Demonstrate the three axioms of a field that are not satisfied by the set {... -4, -2, 0, 2, 4, 6...} under the usual operations of multiplication and addition

Question

Demonstrate the three axioms of a field that are not satisfied by the set {... -4, -2, 0, 2, 4, 6...} under the usual operations of multiplication and addition

Answer 1

no multiplicative identity

no multiplicative inverses
can't think of a third one ...

Answer 2

To demonstrate the three axioms of a field that are not satisfied by the set {... -4, -2, 0, 2, 4, 6...} under the usual operations of multiplication and addition, let's go through each axiom and see where this set fails to satisfy it.

1. Closure under Addition:
The closure property states that for any two elements a and b in the set, their sum a + b also belongs to the set. In the given set, if we take -4 and 4, their sum is 0 which is not present in the set. Therefore, this set fails to satisfy closure under addition.

2. Closure under Multiplication:
Similar to the closure property for addition, closure under multiplication means that for any two elements a and b in the set, their product ab also belongs to the set. Let's take -2 and 2 from the set. Their product -2 * 2 is -4, which is not in the given set. Hence, this set fails to satisfy closure under multiplication.

3. Existence of Additive and Multiplicative Inverses:
For every element a in the set (except the additive identity 0), there must exist an additive inverse -a in the set such that a + (-a) = 0. In the given set, there is no additive inverse for 6 since -6 is not present in the set. Hence, this set fails to satisfy the existence of additive inverses.

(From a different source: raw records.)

(** The body of [enqueueJob]: it returns when the transaction was executed without an error. *)
Lemma enqueue_body_sends txs (s : st E) :
  wp (_ ← ensureConsumerGroup; results ← call (RMulti txs);
      match results with None => raise (JsError (u "redis transaction aborted")) | Some l => throw_first l end)
    (λ r s', ∃ new, trace s' = new ++ trace s ∧
       if is_ok r then sent txs true new else multis new = [] ∨ sent txs false new) s.
Proof.
  wp_step. destruct (ensureConsumerGroup_no_multi s) as (n1 & H1 & Hn1%multis_none). unfold wp at 1.
  destruct (ensureConsumerGroup s) as [[[]|x] s1]; cbn [fst snd] in *; [|exists n1; split; [done|by left]].
  wp_step. wp_step. assert (∀ e' ok, ev_cmd e' = RMulti txs → commits e' = (if (ok : bool) then Some txs else None) →
    sent txs ok (e' :: n1)) as Hsent.
  { intros e' ok He Hc. exists e'. split_and!; [|done..]. unfold multis in *. rewrite filter_cons_True, Hn1; [done|].
    unfold is_multi. by rewrite He. }
  rewrite H1, app_comm_cons. destruct r as [[l|]|x].
  - eapply wp_mono; [|apply throw_first_ok]. intros r s2 [-> Hr]. eexists. split; [reflexivity|]. rewrite Hr.
    destruct (forallb no_error l) eqn:El; [|right]; apply Hsent; try done; cbn; by rewrite El.
  - wp_step. eexists. split; [reflexivity|]. right. by apply Hsent.
  - eexists. split; [reflexivity|]. right. by apply Hsent.
Qed.

(** When [enqueueJob] returns, its transaction was executed; when it throws, none was sent or the one
    that was sent was not confirmed. *)
Lemma enqueueJob_sends job_id uid request tp now s :
  let txs := enqueue_txs job_id uid request tp now in
  wp (enqueueJob job_id uid request tp now) (λ r s', ∃ new, trace s' = new ++ trace s ∧
    match r with
    | Ok id => id = job_id ∧ sent txs true new
    | Raise _ => multis new = [] ∨ sent txs false new
    end) s.
Proof.
  intros txs. unfold enqueueJob. do 2 wp_step. apply wp_finally. wp_step.
  eapply wp_mono; [|apply (breaker_run_spec no_multi)];
    [|intros s0 r e _; by exists [Ev JDateNow r]|intros s0 b; by exists []].
  intros r s' Hr.
  assert (∃ new, trace s' = new ++ trace s ∧ if is_ok r then sent txs true new else multis new = [] ∨ sent txs false new)
    as (new & Ht & Hs).
  { destruct Hr as [[Hr (new & Ht & Hn)]|(s1 & (n1 & H1 & Hn1) & (n3 & H3 & Hn3) & Hok)].
    { exists new. split; [done|]. destruct r as [a|]; [by destruct (Hr a)|by left]. }
    fold txs in H3, Hok. destruct (enqueue_body_sends txs s1) as (n2 & H2 & Hn2). rewrite H2, H1 in H3. exists (n3 ++ n2 ++ n1).
    split; [by rewrite H3, <- !app_assoc|].
    match type of Hok with ∀ a, _ = Ok a ↔ ?x = Ok a => assert (is_ok r = is_ok x) as -> end.
    { destruct r as [a|e]; [by rewrite (proj1 (Hok a) eq_refl)|].
      match type of Hok with ∀ a, _ ↔ ?x = _ => destruct x as [a|] end; [by destruct (proj2 (Hok a) eq_refl)|done]. }
    unfold sent in *. rewrite !multis_app, Hn1, Hn3, app_nil_r. done. }
  destruct r as [[]|x]; repeat wp_step; exists new; (split; [done|]); try done.
Qed.

Lemma throw_first_evolves (R : st E → st E → Prop) `{!PreOrder R} l : evolves R (throw_first l).
Proof. induction l as [|[x|] l IH]; cbn [throw_first]; evolves_tac; exact IH. Qed.

Lemma enqueue_body_in_flight txs :
  evolves (same_in_flight (E := E))
    (_ ← ensureConsumerGroup; results ← call (RMulti txs);
     match results with None => raise (JsError (u "redis transaction aborted")) | Some l => throw_first l end).
Proof.
  unfold ensureConsumerGroup. evolves_tac; try (by apply throw_first_evolves, _); by intros.
Qed.

(** Whatever happens, the job is no longer in flight afterwards. *)
Lemma enqueueJob_in_flight job_id uid request tp now s :
  wp (enqueueJob job_id uid request tp now) (λ _ s',
    inFlight (api (mem s')) = inFlight (api (mem s)) ∖ {[job_id]}) s.
Proof.
  unfold enqueueJob. do 3 wp_step. set (s0 := St _ _ _).
  assert (∀ s', same_in_flight s0 s' →
    inFlight (with_in_flight (λ s : gset pystr, s ∖ {[job_id]}) (api (mem s'))) = inFlight (api (mem s)) ∖ {[job_id]}) as Hend.
  { intros s' Hs'. cbn. rewrite Hs'. cbn. apply leibniz_equiv. set_solver. }
  wp_step. eapply wp_mono; [|apply (breaker_run_spec same_in_flight); [by intros s1 r e _|done]].
  intros r s' Hr. assert (same_in_flight s0 s') as Hs.
  { destruct Hr as [[_ H]|(s1 & H1 & H2 & _)]; [done|]. etransitivity; [exact H1|]. etransitivity; [|exact H2].
    apply enqueue_body_in_flight. }
  destruct r as [[]|x]; repeat wp_step; by apply Hend.
Qed.

(** C22: an accepted job is in the queue.  When the asynchronous route answers 202, it sent one
    transaction, which writes the stream entry and the PENDING record of the job id in the answer, and
    Redis confirmed every command of it; when it answers anything else, it sent no transaction; and
    when it throws, which becomes a 5xx answer, it sent none, or one that was not confirmed: it was
    aborted, a command of it had an error, or there was no answer to it. *)
Theorem accepted_is_enqueued p request tp s :
  wp (execute_async cfg p request tp) (λ r s', ∃ new, trace s' = new ++ trace s ∧
    match r with
    | Ok answer =>
        if reply_status answer =? 202
        then ∃ job_id now, sent (enqueue_txs job_id (user_id p) request tp now) true new ∧
               answer = Reply 202 (JDict [(u "job_id", JStr job_id); (u "status", JStr STATUS_PENDING);
                                          (u "poll_url", JStr (u "/v1/jobs/" ++ job_id))])
        else multis new = []
    | Raise _ => multis new = [] ∨ ∃ job_id now, sent (enqueue_txs job_id (user_id p) request tp now) false new
    end) s.
Proof.
  unfold execute_async, submit. wp_step. wp_step. wp_step.
  destruct r as [job_id|x]; [|exists [Ev JUlid (Raise x)]; split; [done|by left]]. wp_step.
  assert (emits (λ e, is_multi e = false) (acquireSlot cfg (user_id p) job_id (tier p))) as Ha
    by (unfold acquireSlot; by emits_tac).
  set (s1 := St _ _ _). destruct (Ha s1) as (n1 & H1 & Hn1%multis_none). unfold wp at 1.
  set (j := Ev JUlid (Ok job_id)) in *. change (trace s1) with ([j] ++ trace s) in H1. rewrite app_assoc in H1.
  assert (multis (n1 ++ [j]) = []) as Hn by by rewrite multis_app, Hn1.
  destruct (acquireSlot _ _ _ _ s1) as [[[]|x] s2]; cbn [fst snd] in *;
    [| |exists (n1 ++ [j]); split; [done|by left]].
  - wp_step. wp_step. set (s3 := St _ _ _). destruct r as [now|x]; [|exists (Ev TNowIso (Raise x) :: n1 ++ [j]); cbn; rewrite H1; split; [done|by left]].
    wp_step. eapply wp_mono; [|apply enqueueJob_sends]. intros r s4 (n2 & H2 & Hr).
    assert (trace s4 = (n2 ++ Ev TNowIso (Ok now) :: n1 ++ [j]) ++ trace s) as Ht
      by (rewrite H2; cbn [trace s3]; rewrite H1, <- (app_assoc n2); done).
    assert (multis (n2 ++ Ev TNowIso (Ok now) :: n1 ++ [j]) = multis n2) as Hm.
    { rewrite multis_app. change (multis (?x :: n1 ++ [j])) with (multis (n1 ++ [j])). by rewrite Hn, app_nil_r. }
    destruct r as [id|x].
    + destruct Hr as [-> Hs]. do 2 wp_step. eexists. split; [exact Ht|]. cbn [reply_status Z.eqb Pos.eqb].
      exists job_id, now. split; [|done]. unfold sent in *. by rewrite Hm.
    + eexists. split; [exact Ht|]. unfold sent in *. rewrite Hm. destruct Hr as [Hr|Hr]; [by left|right]. by exists job_id, now.
  - do 2 wp_step. exists (n1 ++ [j]). by split.
Qed.
End Enqueue.

(** ** The long poll ends *)

(** The clock in milliseconds: [Date.now()] reads it, a sleep lasts at least as long as asked, and it
    does not go back. *)
Class ApiClock (E : Type) `{HE : Handler E} := {
  clock : E → Z;
  clock_now e v e' : handle JDateNow e = (Ok v, e') → clock e ≤ v ≤ clock e';
  clock_sleep usec e a e' : handle (TSleep usec) e = (Ok a, e') → clock e + usec / 1000 ≤ clock e';
  clock_mono c e r e' : handle c e = (r, e') → clock e ≤ clock e';
}.

Section LongPoll.
Context {JS : JsRuntime} {E : Type} {HE : Handler E} {CK : ApiClock E}.

Definition no_earlier (s s' : st E) : Prop := clock (env s) ≤ clock (env s').

#[export] Instance no_earlier_preorder : PreOrder no_earlier.
Proof. split; [intros s; unfold no_earlier; lia|]. unfold no_earlier. intros s1 s2 s3. lia. Qed.

Lemma no_earlier_call c (s : st E) r e tr : handle c (env s) = (r, e) → no_earlier s (St e (mem s) tr).
Proof. apply clock_mono. Qed.

Lemma getJobRecord_no_earlier job_id : evolves no_earlier (getJobRecord job_id).
Proof.
  apply evolves_bind; [apply _| |intros [[|]|]; apply evolves_ret, _]. intros s.
  pose proof (breaker_run_spec no_earlier (λ s r e, no_earlier_call JDateNow s r e _)
    (λ s b, Z.le_refl _) (call (RGet (job_record_key job_id))) s) as H. unfold wp in H.
  destruct H as [[_ H]|(s1 & H1 & H2 & _)]; [done|]. etransitivity; [exact H1|]. etransitivity; [|exact H2].
  unfold call. destruct (handle _ (env s1)) eqn:Eh. by eapply no_earlier_call.
Qed.

Lemma poll_terminal_ends job_id deadline poll_ms polls s :
  0 < poll_ms → (0 < polls)%nat → deadline - clock (env s) ≤ (Z.of_nat polls - 1) * poll_ms →
  returns (poll_terminal job_id deadline poll_ms polls) (λ r s', ∃ record, r = Some record ∧
    (match record with Some j => is_terminal j | None => false end = true ∨ deadline ≤ clock (env s'))) s.
Proof.
  intros Hp. revert s. induction polls as [|polls IH]; intros s H0 Hd; [lia|]. cbn [poll_terminal]. ret_step.
  eapply (returns_mono _ (λ _ s1, no_earlier s s1)); [|intros ? _; apply getJobRecord_no_earlier].
  intros record s1 H1. unfold no_earlier in H1. destruct (match record with Some r => is_terminal r | None => false end) eqn:Et.
  { ret_step. exists record. by split; [|left]. }
  ret_step. call_eq. intros now e He. apply clock_now in He. destruct (Z.leb_spec deadline now) as [Hle|Hlt].
  { ret_step. exists record. split; [done|]. right. cbn. lia. }
  ret_step. call_eq. intros [] e2 He2. apply clock_sleep in He2. cbn [env] in He2. rewrite Z.div_mul in He2 by lia.
  assert (0 < polls)%nat by (destruct polls; [cbn in Hd; lia|lia]). apply IH; [done|]. cbn [env]. nia.
Qed.
End LongPoll.

(** C33: the long poll of the synchronous route ends.  With two polls more than the window has intervals, waiting
    for a job never runs out of polls: when it returns, the record is terminal or the whole window has
    passed; nothing but an error of Redis can end it earlier. *)
Theorem waitForTerminal_ends {JS : JsRuntime} {E} {HE : Handler E} {CK : ApiClock E} job_id timeout_ms poll_ms polls s :
  0 < poll_ms → 0 ≤ timeout_ms → timeout_ms / poll_ms + 2 ≤ Z.of_nat polls →
  returns (waitForTerminal job_id timeout_ms poll_ms polls) (λ r s', ∃ record, r = Some record ∧
    (match record with Some j => is_terminal j | None => false end = true ∨
     clock (env s) + timeout_ms ≤ clock (env s'))) s.
Proof.
  intros Hp Ht Hn. unfold waitForTerminal. ret_step. call_eq. intros now e He. apply clock_now in He.
  eapply returns_mono; [|apply poll_terminal_ends; [done| |]].
  - intros r s' (record & -> & H). exists record. split; [done|]. destruct H; [by left|right; lia].
  - pose proof (Z.div_pos timeout_ms poll_ms Ht Hp). lia.
  - cbn [env]. pose proof (Z.mul_succ_div_gt timeout_ms poll_ms Hp). nia.
Qed.

(** ** Concrete runs *)
Module ExampleServer.
#[local] Existing Instances PlainJson.plain_json PlainJs.plain_js.

(** A Redis that answers with a job that stays RUNNING, and a clock that only sleeping moves. *)
Definition running : pystr :=
  js_stringify (JDict [(u "job_id", JStr (u "j")); (u "user_id", JStr (u "me")); (u "status", JStr STATUS_RUNNING)]).

#[local] Instance world : Handler Z := λ c t,
  match c return res (ans c) * Z with
  | RGet _ => (Ok (Some running), t)
  | JDateNow => (Ok t, t)
  | TSleep usec => (Ok tt, t + Z.abs usec / 1000)
  | c => (Ok (Scripted.default_ans c), t)
  end.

Additionally, for every element a in the set (except the multiplicative identity 1), there must exist a multiplicative inverse a^(-1) in the set such that a * a^(-1) = 1. In this set, there is no multiplicative inverse for 2 since it does not have an integer reciprocal in the set.

Therefore, the given set {... -4, -2, 0, 2, 4, 6...} under the usual operations of multiplication and addition does not satisfy the closure property for addition, closure property for multiplication, and the existence of additive and multiplicative inverses.

Answer 3

To demonstrate the three axioms of a field that are not satisfied by the set {..., -4, -2, 0, 2, 4, 6, ...} under the usual operations of multiplication and addition, we need to show that at least one of the axioms is violated.

1. Closure under addition: For any two elements a and b in the set, a + b must also be in the set.

Let's take -2 and 4 from the set. According to closure, -2 + 4 should be in the set. However, -2 + 4 = 2, which is not in the given set. Therefore, closure under addition is violated.

2. Existence of additive inverse: For every element a in the set, there must exist an element -a in the set such that a + (-a) = 0.

Consider the number 6 from the set. To satisfy this axiom, there should be an element in the set such that 6 + (-6) = 0. However, -6 is not in the set. Thus, the existence of an additive inverse is violated.

3. Associativity of multiplication: For any three elements a, b, and c in the set, (a * b) * c = a * (b * c).

Let's take -2, 4, and 6 from the set. If we calculate (-2 * 4) * 6, we get -8 * 6 = -48. However, if we calculate -2 * (4 * 6), we get -2 * 24 = -48 as well. In this case, associativity of multiplication is satisfied.

Therefore, the set {..., -4, -2, 0, 2, 4, 6, ...} violates the closure under addition and the existence of an additive inverse axioms of a field under the usual operations of multiplication and addition.